[Opening Exercise data section]

(* ===== verification/Connections.v ===== *)
(** * Connections

    The environments of Sessions and their executor connections: a failed or
    expired environment stays so, an observation of a replaced connection or of
    an older revision is ignored, and reconciliation visits every environment. *)
From stdpp Require Import base tactics list strings numbers relations.
From S2P Require Import Prelude GoJson Contract Items Database Queries EnvQueries SessionLog Turns Environments Reads Configuration Setup Creation.
From S2P Require Import Relations Tables Scenario EnvScenario Frames Lifecycle EventLog Inputs Outcomes FileWrites.

Definition env_ok (e : env_row) : Prop := env_status_ok (e_status e) = true.

(** One environment per Session. *)
Definition env_slot (session : N) (e : env_row) : bool := e_session e =?s session.

Definition environments_wf (d : db) : Prop := table_wf e_id env_ok env_slot (environments d).

Record env_evolves (e e' : env_row) : Prop := MkEnvEvolves {
  ee_id : e_id e' = e_id e;
  ee_session : e_session e' = e_session e;
  ee_created : e_created e' = e_created e;
  ee_prepared : e_status e ≠ "pending" → e_status e' ≠ "pending";
  ee_final : terminal_environment (e_status e) = true → e' = e;
}.

#[export] Instance env_evolves_preorder : PreOrder env_evolves.
Proof.
  split.
  - intros e. by split.
  - intros a b c [] []. split; try congruence; auto. intros Ht. pose proof (ee_final0 Ht) as ->. auto.
Qed.

Definition environments_advance : relation db := advances environments e_id env_ok env_slot env_evolves.

Lemma environments_same d d' : environments d' = environments d → environments_advance d d'.
Proof. apply (advances_same _ _ _ _ _). Qed.

Lemma status_advance d d' e status :
  In e (environments d) → terminal_environment (e_status e) = false → env_status_ok status = true → status ≠ "pending" →
  environments d' = update_where (λ x, e_id x =?s e_id e) (status_row status) (environments d) →
  environments_advance d d'.
Proof.
  intros Hin Hterm Hok Hst E Hwf.
  rewrite (update_where_ext _ (λ x, (e_id x =?s e_id e) && negb (terminal_environment (e_status x)))) in E.
  - revert Hwf. eapply (advances_update _ _ _ _ _); [exact E|done|done|done|].
    intros x Hx. cbn beta in Hx. bsolve. split; try done. intros ?; congruence.
  - intros x Hx. destruct (decide (e_id x = e_id e)) as [Ei|Ei]; [|by rewrite bool_decide_eq_false_2].
    assert (x = e) as -> by (by apply (nodup_key e_id (environments d)); [apply Hwf|..]). by rewrite Hterm, andb_true_r.
Qed.

Section connections.
Context `{UUIDs, Oracle, EventSizes}.

Lemma recordEnvironmentConnection_run row status w u w' :
  recordEnvironmentConnection row status w = (Ok u, w') →
  (status = "connected" ∨ status = "disconnected" ∨ status = "failed")
  ∧ log_frame (with_environments (w_db w)
      (update_where (λ e, e_id e =?s e_id (ser_env row)) (status_row status) (environments (w_db w)))) (w_db w').
Proof.
  unfold recordEnvironmentConnection. intros Hr. destruct (config_type _) as [ty|]; [|discriminate Hr].
  apply bind_run in Hr as ([] & w1 & Hq & Hr). apply require_run in Hq as [_ ->].
  apply bind_run in Hr as ([] & w1 & Hq & Hr). apply require_run in Hq as [Hst ->].
  apply bind_run in Hr as ([] & w1 & Hq & Hr). unfold SetEnvironmentConnectionStatus in Hq.
  apply bind_run in Hq as ([] & w2 & Hq & Hx). apply check_run in Hq as [_ ->]. apply exec_run in Hx as ->.
  apply (moves_run (on_db log_frame)) in Hr as [Hf _]; [|by apply (recordSessionChange_moves _)].
  split; [|exact Hf]. rewrite !orb_true_iff in Hst. destruct Hst as [[?|?]|?]; bsolve; auto.
Qed.

Lemma record_advance row status w u w' d :
  environments (w_db w) = environments d → In (ser_env row) (environments d) →
  terminal_environment (e_status (ser_env row)) = false →
  recordEnvironmentConnection row status w = (Ok u, w') → environments_advance d (w_db w').
Proof.
  intros Ee Hin Ht Hr. apply recordEnvironmentConnection_run in Hr as (Hs & Hf). apply lf_environments in Hf. cbn in Hf.
  rewrite Ee in Hf. eapply status_advance; [done|done| |..|exact Hf]; by destruct Hs as [->|[->| ->]].
Qed.

#[export] Instance environments_turn : TurnRelation (on_db environments_advance).
Proof. split; [split; [apply _|..]|..]; intros; other_statement environments_same. Qed.

#[export] Instance environments_env : EnvRelation (on_db environments_advance).
Proof. split; intros; other_statement environments_same. Qed.

Lemma replace_connection_advance gen row w u w' :
  replace_connection gen row w = (Ok u, w') → In (ser_env row) (environments (w_db w)) →
  environments_advance (w_db w) (w_db w').
Proof.
  unfold replace_connection. intros Hr Hin. apply bind_run in Hr as ([] & w1 & Hq & Hr). apply require_run in Hq as [Ht ->].
  apply bind_run in Hr as (old & w1 & Hq & Hr). apply query_run in Hq as [_ ->].
  destruct (match old with Some _ => _ | None => _ end); [by tx_inv|].
  apply bind_run in Hr as ([] & w1 & Hq & Hr). unfold ReplaceEnvironmentConnectionQ in Hq.
  apply bind_run in Hq as ([] & w2 & Hq & Hx). apply check_run in Hq as [_ ->]. apply exec_run in Hx as ->.
  destruct (_ =?s _); [|tx_inv; by apply environments_same]. apply negb_true_iff in Ht.
  eapply record_advance; [|exact Hin|exact Ht|exact Hr]. done.
Qed.

(** An observation that counts advances the revision and sets the status. *)
Lemma observe_connection_run gen revision connected row w u w' :
  observe_connection gen revision connected row w = (Ok u, w') → In (ser_env row) (environments (w_db w)) →
  let status := if (connected : bool) then "connected" else "disconnected" in
  let env := e_id (ser_env row) in
  let current := head (List.filter (connection_of env) (environment_connections (w_db w))) in
  match current with
  | Some c =>
      if (cn_gen c =?s gen) && (cn_rev c <? revision) then
        terminal_environment (e_status (ser_env row)) = false
        ∧ environment_connections (w_db w') = update_where (connection_of env)
            (λ c, MkConnection (cn_env c) (cn_gen c) revision) (environment_connections (w_db w))
        ∧ (e_status (ser_env row) = status ∧ environments (w_db w') = environments (w_db w)
           ∨ environments (w_db w') = update_where (λ e, e_id e =?s env) (status_row status) (environments (w_db w)))
      else w' = w
  | None => w' = w
  end.
Proof.
  unfold observe_connection. intros Hr Hin. cbn zeta. apply bind_run in Hr as (cur & w1 & Hq & Hr).
  apply query_run in Hq as [-> ->]. destruct (head _) as [c|]; [|by tx_inv].
  replace ((cn_gen c =?s gen) && (cn_rev c <? revision)) with (negb (negb (cn_gen c =?s gen) || (revision <=? cn_rev c)))
    by (rewrite negb_orb, negb_involutive, Z.leb_antisym, negb_involutive; done).
  destruct (negb (cn_gen c =?s gen) || (revision <=? cn_rev c)); cbn [negb]; [by tx_inv|].
  apply bind_run in Hr as ([] & w1 & Hq & Hr). apply require_run in Hq as [Ht%negb_true_iff ->]. split; [done|].
  apply bind_run in Hr as ([] & w1 & Hq & Hr). unfold AdvanceEnvironmentConnection in Hq.
  apply bind_run in Hq as ([] & w2 & Hq & Hx). apply check_run in Hq as [_ ->]. apply exec_run in Hx as ->.
  case_bool_decide; [tx_inv; by auto|]. apply recordEnvironmentConnection_run in Hr as (_ & Hf).
  split; [by rewrite (lf_connections _ _ Hf)|right]. by rewrite (lf_environments _ _ Hf).
Qed.

Lemma observe_connection_advance gen revision connected row w u w' :
  observe_connection gen revision connected row w = (Ok u, w') → In (ser_env row) (environments (w_db w)) →
  environments_advance (w_db w) (w_db w').
Proof.
  intros Hr Hin. apply observe_connection_run in Hr; [|done]. cbn zeta in Hr.
  destruct (head _) as [c|]; [|subst; by apply environments_same].
  destruct (_ && _); [|subst; by apply environments_same].
  destruct Hr as (Ht & _ & [[_ E]|E]); [by apply environments_same|].
  eapply status_advance; [exact Hin|done| |..|exact E]; by destruct connected.
Qed.

Lemma drop_connection_advance row w u w' :
  drop_connection row w = (Ok u, w') → In (ser_env row) (environments (w_db w)) →
  environments_advance (w_db w) (w_db w').
Proof.
  unfold drop_connection. intros Hr Hin. apply bind_run in Hr as ([] & w1 & Hq & Hr). apply exec_run in Hq as ->.
  case_bool_decide as Es; [|tx_inv; by apply environments_same]. eapply record_advance; [|done| |exact Hr]; [done|].
  by rewrite Es.
Qed.

Lemma withEnvironmentConnection_advance {A} leased tenantID environmentID (apply : SessionEnvironmentRow → tx A) w a w' :
  (∀ row w1 a, apply row w = (Ok a, w1) → In (ser_env row) (environments (w_db w)) →
    environments_advance (w_db w) (w_db w1)) →
  withEnvironmentConnection leased tenantID environmentID apply w = (Ok a, w') → environments_advance (w_db w) (w_db w').
Proof.
  intros Ha Hr. apply withEnvironmentConnection_run in Hr as (tenant & e & row & w1 & _ & _ & _ & _ & _ & Hin & _ & Hr & Hf).
  transitivity (w_db w1); [by eapply Ha|]. apply environments_same, Hf.
Qed.

(** The row a connection works on is that of the environment it names. *)
Lemma connection_target `{!UUIDLaws} e row d :
  environments_wf d → In e (environments d) → In (ser_env row) (environments d) →
  parseID (uuid_string (e_session e)) = Ok (e_session (ser_env row)) → ser_env row = e.
Proof.
  intros Hwf He Hrow Hs. unfold parseID in Hs. rewrite uuid_parse_string in Hs. case_bool_decide; [discriminate Hs|]. injection Hs as Es.
  apply (slot_unique _ _ _ (environments d) (e_session e) _ _ Hwf Hrow He); unfold env_slot; by apply bool_decide_eq_true_2.
Qed.

Lemma terminate_advance current w u w' :
  terminateRuntimeEnvironment current w = (Ok u, w') → environments_advance (w_db w) (w_db w').
Proof.
  unfold terminateRuntimeEnvironment. intros Hr. apply bind_run in Hr as (row & w1 & Hq & Hr).
  apply one_run, GetSessionEnvironment_run in Hq as (-> & Hin & _). apply bind_run in Hr as ([] & w1 & Hs & Hr).
  unfold FailSessionEnvironmentInput in Hr. apply bind_run in Hr as (now & w2 & Hn & Hr).
  apply clock_run in Hn as [En _]. apply exec_run in Hr as ->. cbn. rewrite En.
  transitivity (w_db w1); [|by apply environments_same].
  destruct (terminal_environment _) eqn:Et; [apply ret_run in Hs as [_ ->]; by apply environments_same|]. cbn in Hs.
  destruct (alr_expired current); [|by eapply (record_advance row)]. unfold SetEnvironmentConnectionStatus in Hs.
  apply bind_run in Hs as ([] & w3 & Hq & Hx). apply check_run in Hq as [_ ->]. apply exec_run in Hx as ->.
  eapply status_advance; [exact Hin|exact Et|..|reflexivity]; done.
Qed.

[Closing Exercise data section]

What the exercise asks:
Look in the material above for the line with "match current with" and the line with "update_where (connection_of env)", and transcribe exactly those lines and all lines between them, nothing more.

Answer section:
  match current with
  | Some c =>
      if (cn_gen c =?s gen) && (cn_rev c <? revision) then
        terminal_environment (e_status (ser_env row)) = false
        ∧ environment_connections (w_db w') = update_where (connection_of env)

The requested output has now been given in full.